THE GLOBAL LANDSCAPE OF ACCELERATOR AND SC MAGNETS PROJECTS (NON-MEDICAL)
Research Infrastructures based on Accelerators and large Superconducting Magnets are enabling scientific instruments to advance and push the limits of pure human knowledge and of societal welfare. Motivated by the successful operation of the existing Research Infrastructures and building on engineering progress, more powerful facilities are under study. The map illustrates the rich Global Landscape of the proposed Research Infrastructures worldwide serving a wide range of applications from science to technology, spanning fundamental, applied and technological research.
THE GLOBAL LANDSCAPE: PROJECTS TIMELINE
This timeline of the proposed future Research Infrastructures highlights the planning strategy distinction between:
- Multi-billion Euro international projects like the large high-energy colliders and the nuclear fusion demonstrators: at such high costs, these projects are planned over several decades by collaborations representing one science community, and must undergo a down-selection until at most one facility is built to serve a common research goal.
- Billion-range regional projects like the synchrotron or FEL light sources, generally planned by one country over a decade: these projects serve several science-user communities organized in small collaborations running experiments in parallel and during a limited time. Competition between the facilities built at several places worldwide leads to innovation and improved modes of operation, and thus to increasing steadily the scientific reach of these facilities.

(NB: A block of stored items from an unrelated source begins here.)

(* ===== verification/ActorTests.v ===== *)
(** * The unit tests of the connection actor and of retried sends

    Models the tests of [rc-x509-client/src/connection/handler/actor.rs] and of
    [handler/delegate/retry.rs], over the mocked transport of [mocks/io.rs].  They
    run on a current-thread runtime: what the test does before its first await
    happens before the spawned actor runs, and whenever the actor waits the test
    goes on, by its script, until it waits itself.  A test passes when nothing
    panics, no assertion fails and nothing is waited for that cannot come. *)

From stdpp Require Import base option list strings.
From Stdlib Require Import Strings.Byte NArith ZArith Lia.
From S2P Require Import Prelude Signature CertId Hash Certificate TrustStore Verifier ConnectionId Codec Mpsc Dispatch Runtime Fsm Actor Ffi World Symbolic DelegateTests.

Section ActorTests.
Context `{ProtoTypes} `{!EqDecision DispatchResponsePayload} `{AwsDigest} `{UuidLib} `{Mpsc} {R : Type} `{!Rng R}.

(** What a test does while the actor waits: receives a message of the client, or
    sends the client a dispatch result. *)
Inductive actor_statement : Type :=
| Server_recv (check : ClientToServer -> bool)
| Send_response (v : DispatchResult).

(** The test's end of the transport and its script.  [mh_sleeps]: how often a
    retry may sleep before the test cancels. *)
Record MockHost : Type := mk_mock_host {
  mh_to_client : mpsc (result ServerToClient DecodingError);
  mh_from_server : bool;
  mh_script : list actor_statement;
  mh_failed : bool;
  mh_sleeps : option nat
}.

Definition MockWorld : Type := World (R:=R) (Host:=MockHost).

Definition mock (w : MockWorld) : MockHost := cr_host (sh_rest w).
Definition set_mock (f : MockHost -> MockHost) : MockWorld -> MockWorld :=
  upd (fun t => mk_conn_rest (cr_out t) (cr_stopped t) (cr_runtime t) (cr_metrics t) (cr_rng t)
    (f (cr_host t)) (cr_sent t) (cr_queued t)).
Definition set_out (c : mpsc ClientToServer) : MockWorld -> MockWorld :=
  upd (fun t => mk_conn_rest c (cr_stopped t) (cr_runtime t) (cr_metrics t) (cr_rng t) (cr_host t)
    (cr_sent t) (cr_queued t)).
Definition with_script (l : list actor_statement) (failed : bool) : MockWorld -> MockWorld :=
  set_mock (fun h => mk_mock_host (mh_to_client h) (mh_from_server h) l (mh_failed h || failed) (mh_sleeps h)).

(** [stop.cancel()]. *)
Definition cancel : MockWorld -> MockWorld :=
  upd (fun t => mk_conn_rest (cr_out t) true (cr_runtime t) (cr_metrics t) (cr_rng t) (cr_host t)
    (cr_sent t) (cr_queued t)).

(** The test goes on until it waits, or its script is done. *)
Fixpoint run_script (l : list actor_statement) (w : MockWorld) : MockWorld :=
  match l with
  | [] => with_script [] false w
  | Server_recv check :: rest =>
      let '(p, c) := mpsc_poll_recv (cr_out (sh_rest w)) in
      let w := set_out c w in
      match p with
      | Ready (Some m) => if check m then run_script rest w else with_script [] true w
      | Ready None => with_script [] true w
      | Pending => with_script l false w
      end
  | Send_response v :: rest =>
      let '(p, c) := mpsc_poll_send v (sh_resp w) in
      let w := set_resp c w in
      match p with
      | Ready (Ok _) => run_script rest w
      | Ready (Err _) => with_script [] true w
      | Pending => with_script l false w
      end
  end.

GLOBAL LANDSCAPE OF FUTURE MEDICAL ACCELERATORS (PROTON-THERAPY)
Radio-medecine uses particles like photons (X-rays and gamma-rays), electrons, protons, neutrons, various atomic nuclei to penetrate living tissue, for non-invasive imaging of internal organs, or at higher energies selectively destroy malignant tissue. This map illustrates the worldwide landscape of proton-therapy medical accelerators, based on state-ofthe-art cyclotrons or synchrotrons, whose construction is scheduled in 2020-2023 at oncology centers. Besides radio-medicine, health applications of superconducting magnets encompass mainly the magnetic resonance imaging (MRI) scanners when coupled to radio-frequency antennas, and compact gantry systems around hadron-therapy facilities. Health application of accelerators encompasses also the production of radio-nuclides used for disease diagnostics and treatment.